| Payton North
LONGMEADOW – Superintendent of Longmeadow Public Schools Dr. Marty O’Shea came before the town in a Longmeadow TV update video filmed on March 20 in an effort to “update the learning community,” on where the district stands during these times in regard to the school closure, at-home learning and upcoming testing such as MCAS or advance placement (AP) exams.
First, O’Shea commended the community for their resilience and for their creativity and sense of community.
“What I’ve heard from regularly over the last week or so from our teachers is that they miss the students, that they miss the children in their classes. I think it’s caused all of us to further understand the reasons why we entered into education in the first place,” O’Shea explained.
“Likewise, I’ve heard that from families. Parents and guardians have indicated to us that the children are very interested in staying connected to their teachers, so that connectedness is critical for all of us at this juncture,” O’Shea stated. “I think some of us have heard the explanation that we shouldn’t call it ‘social distancing,’ that we ought to call it ‘physical distancing.’ It’s important to keep our social connections as alive as possible under these tough circumstances.”
As O’Shea delved into the meeting, he explained that he wanted to share the guidance that he has provided to families and educators in town.
“I think the guidance that we have at this time, it rests on three important assumptions. Number one, we recognize that students will not have access to the typical supports that they enjoy during a regular school day. We also recognize that we cannot possibly replicate all the good that happens in a regular school day when students have an opportunity to be with their peers and learn from their teachers,” he said.
Continuing, O’Shea noted that they want to be “respectful and mindful” of the schedules and routines that families are creating. He explained that they want to provide learning opportunities for students during this time, while also recognizing that there are new routines and schedules being created for families as a whole.
Finally, O’Shea noted that there must be the assumption that they trust the judgment and professionalism of Longmeadow teachers. “They’re compassionate people who want to support families and want to sustain learning through this closure period,” he said.
O’Shea explained that they want teachers to stay connected, teachers will continue to be timely and responsive in their communication with families, and finally, that the district would like to continue learning during this time.
“Again, understanding that we can’t possibly replicate a typical school day, the emphasis at this point is on enrichment, on school enhancement, on review, it is on perhaps revisiting material that is uncomfortable and familiar to students. We hope that as much as possible the work that is being provided is encouraging student self-direction as well,” he said.
O’Shea then reassured families that when students return to school, whether it be April 7 or at a later date, they will “meet students where they are.”
“Our obligation is to be flexible, to give students opportunities to revisit assignments and to create opportunities for growth when students return,” he said.
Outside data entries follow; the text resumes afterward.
Record Sector := mkSector {
  free_list_front : Z;
  lru_list_front : Z;
  lru_list_rear : Z;
  disabled : bool;
  stats : SectorStats;
  block_successors_ : list Z;
  directory : list CacheEntry;
  block_bytes : list bytes
}.

Definition with_free_list_front b (s : Sector) : Sector :=
  mkSector b (lru_list_front s) (lru_list_rear s) (disabled s) (stats s) (block_successors_ s) (directory s) (block_bytes s).
Definition with_lru_list_front e (s : Sector) : Sector :=
  mkSector (free_list_front s) e (lru_list_rear s) (disabled s) (stats s) (block_successors_ s) (directory s) (block_bytes s).
Definition with_lru_list_rear e (s : Sector) : Sector :=
  mkSector (free_list_front s) (lru_list_front s) e (disabled s) (stats s) (block_successors_ s) (directory s) (block_bytes s).
Definition with_disabled d (s : Sector) : Sector :=
  mkSector (free_list_front s) (lru_list_front s) (lru_list_rear s) d (stats s) (block_successors_ s) (directory s) (block_bytes s).
Definition with_sector_stats f (s : Sector) : Sector :=
  mkSector (free_list_front s) (lru_list_front s) (lru_list_rear s) (disabled s) (f (stats s)) (block_successors_ s) (directory s) (block_bytes s).
Definition with_block_successors l (s : Sector) : Sector :=
  mkSector (free_list_front s) (lru_list_front s) (lru_list_rear s) (disabled s) (stats s) l (directory s) (block_bytes s).
Definition with_directory d (s : Sector) : Sector :=
  mkSector (free_list_front s) (lru_list_front s) (lru_list_rear s) (disabled s) (stats s) (block_successors_ s) d (block_bytes s).
Definition with_block_bytes b (s : Sector) : Sector :=
  mkSector (free_list_front s) (lru_list_front s) (lru_list_rear s) (disabled s) (stats s) (block_successors_ s) (directory s) b.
One of the main questions O’Shea said he has received from students and families is when school will resume. He explained that he doesn’t “pretend at the time of this taping to have any special insight on that,” and continued to note that his information on the closure is coming from the Department of Education and some of the media reports that are accessible to “all of us.”
He then noted that as of the taping on March 20, it did not look like students would have to attend school past the 185th scheduled school day. He explained further, that there is a 180 day school calendar and they built in 185. According to O’Shea, the Department of Education said schools will not have to go past the 185th scheduled day, which puts the calendar at June 24.
“If this were to continue longer I think it would be an opp for us to reframe our expectations for staff and families and students,” he then said they’d have to think “long and hard” about the work they’re requiring, the accessibility of the opportunities, and more.
O’Shea noted the state is exploring state–wide supports to allow for remote learning, however short of that he said they would look for district-wide and school-wide approaches as well.
When it comes to grading student work, O’Shea explained that they’ve given teachers some discretion to grade work for students in grades six through 12. He then noted that they want to give students the opportunities to show teachers what they can do.
“It might be that if this continues beyond April 6 that we will need to revisit our expectations in that area,” O’Shea added.
In regard to “end of year tests,” O’Shea indicated that they are “looking at and exploring all options when it comes to MCAS testing,” which he explained could include reducing the amount of tests students take, the testing windows, or potentially eliminating the standardized exams completely. Of course, he noted that this was the situation as of March 20 and the information could change by the time the video was made public.
For students who are taking AP exams, the way tests are delivered will be changed “significantly.” O’Shea noted that the district has hundreds of dedicated students enrolled in AP courses at Longmeadow High School.
“Traditional, face-to-face exams will not occur,” O’Shea said of the AP exams. Currently, the College Board is developing online options to replace the AP exams for this year. Moving forward, there will be two testing windows for students who are looking to take the exams, however those windows are not available yet.